Airborne transmission

In fact, with the recent letter to the World Health Organisation (WHO) signed by 239 scientists pointing to the significant role of airborne virus in disease transmission, the densely populated habitats of large sections of the Indian population are also probably accentuating the spread. Airborne transmission—meaning virus carrying respiratory aerosols, which are droplets of sizes less than 5 micrometre that can go floating and wafting around with air currents in closed spaces with poor ventilation even when individuals maintain the required physical distancing—now seem to have a role. Following this letter, the WHO has taken cognisance of this and is apparently considering revising its guidelines for preventing the spread of infection.
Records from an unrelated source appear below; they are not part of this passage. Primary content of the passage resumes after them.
Lemma destroy_frees_tree_witness :
  HeapC.destroy 2
    (<[3%nat := binaryObject 1 2]>
       ({[1%nat := symbolObject "b"]} ∪ {[2%nat := symbolObject "c"]})
     ∪ {[7%nat := symbolObject "x"]}) 3
  = Return {[7%nat := symbolObject "x"]} /\
  HeapC.destroy 1 {[7%nat := symbolObject "x"]} 3 = Undefined.
Proof.
  apply (destroy_frees_tree
           (ConcatenationPattern (SymbolPattern "b") (SymbolPattern "c")) 3
           (<[3%nat := binaryObject 1 2]>
              ({[1%nat := symbolObject "b"]} ∪ {[2%nat := symbolObject "c"]}))
           {[7%nat := symbolObject "x"]} 2 0).
  - exists 1%nat, 2%nat, {[1%nat := symbolObject "b"]},
           {[2%nat := symbolObject "c"]}.
    split_and!; try reflexivity. by apply map_disjoint_singleton_l.
  - apply map_disjoint_singleton_r. reflexivity.
  - simpl. lia.
Defined.

(** The sub-trees of a tree on the heap lie in the heap of the tree. *)
Lemma represents_subtrees p1 p2 h1 h2 pat :
  h1 ##ₘ h2 -> h1 !! pat = None -> h2 !! pat = None ->
  h1 ⊆ <[pat := binaryObject p1 p2]> (h1 ∪ h2) /\
  h2 ⊆ <[pat := binaryObject p1 p2]> (h1 ∪ h2).
Proof.
  intros H12 Hp1 Hp2.
  assert ((h1 ∪ h2) !! pat = None) as Hp by (by apply lookup_union_None).
  split; (etrans; [|by apply insert_subseteq]).
  - apply map_union_subseteq_l.
  - by apply map_union_subseteq_r.
Qed.

(** Dispatch through the [match] field follows the tree. *)
Lemma hmatch_tree t : forall pat ht h (fuel : nat) (len : Z)
    (str : list ascii) (before after : list cell),
  represents t pat ht -> ht ⊆ h -> (height t <= fuel)%nat ->
  HeapC.hmatch fuel h pat len str before after
  = defined (pmatch t len str before after).
Proof.
  induction t as [c|t1 IH1 t2 IH2];
    intros pat ht h fuel len str before after Hrep Hsub Hfuel;
    (destruct fuel as [|fuel]; [simpl in Hfuel; lia|]);
    cbn [HeapC.hmatch pmatch].
  - simpl in Hrep. subst ht.
    pose proof (lookup_weaken _ _ _ _ (lookup_singleton_eq _ _) Hsub) as Hroot.
    unfold HeapC.sym_of. rewrite Hroot. done.
  - simpl in Hrep, Hfuel.
    destruct Hrep as (p1 & p2 & h1 & h2 & Hr1 & Hr2 & H12 & Hp1 & Hp2 & ->).
    pose proof (lookup_weaken _ _ _ _ (lookup_insert_eq _ _ _) Hsub) as Hroot.
    destruct (represents_subtrees p1 p2 h1 h2 pat H12 Hp1 Hp2) as [Hs1 Hs2].
    unfold HeapC.p1_of, HeapC.p2_of. rewrite Hroot.
    cbn [defined mbind outcome_bind HeapC.match_of].
    case_decide; [|done].
    destruct (alloca (len + 1)) as [mid|]; [|done].
    cbn [defined mbind outcome_bind option_bind].
    rewrite (IH1 p1 h1 h fuel); [|done|by etrans|lia].
    destruct (pmatch t1 len str before mid) as [mid'|]; [|done].
    cbn [defined mbind outcome_bind option_bind].
    apply (IH2 p2 h2 h fuel); [done|by etrans|lia].
Qed.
“Equally important is trust and communication,” Jameel added. “There is a lack of both because the state is seen as having abandoned people—[in terms of] food, jobs, etc. There is a lot of mixed messaging too. There also seem to be no clear SOPs [standard operational procedures] for testing and treating. While these will evolve with time as more information becomes available, is there even a credible group of people who understand the disease and its epidemiology who are being consulted?” Jameel asked. “The response appears to be more political than public health and data/evidence-based.”

This correspondent asked Jameel what he thought was the reason for the near total lack of data-based epidemiological analysis to show the factors that were driving the current spread? Is it because the country lacked expert epidemiologists or was there an absence of adequate publicly available data? Jameel said: “The old adage is all models are wrong but some are useful. Models also depend on available data. When data are not released as they come and some are held back to avoid creating fear and may be released later, models will get messed up.”

So, with the government not open about information on the nature of COVID-19 spread in the country, and the research community rendered helpless, the people (including perhaps clinicians and health care workers) are left to face an uncertain future probably until the end of the year.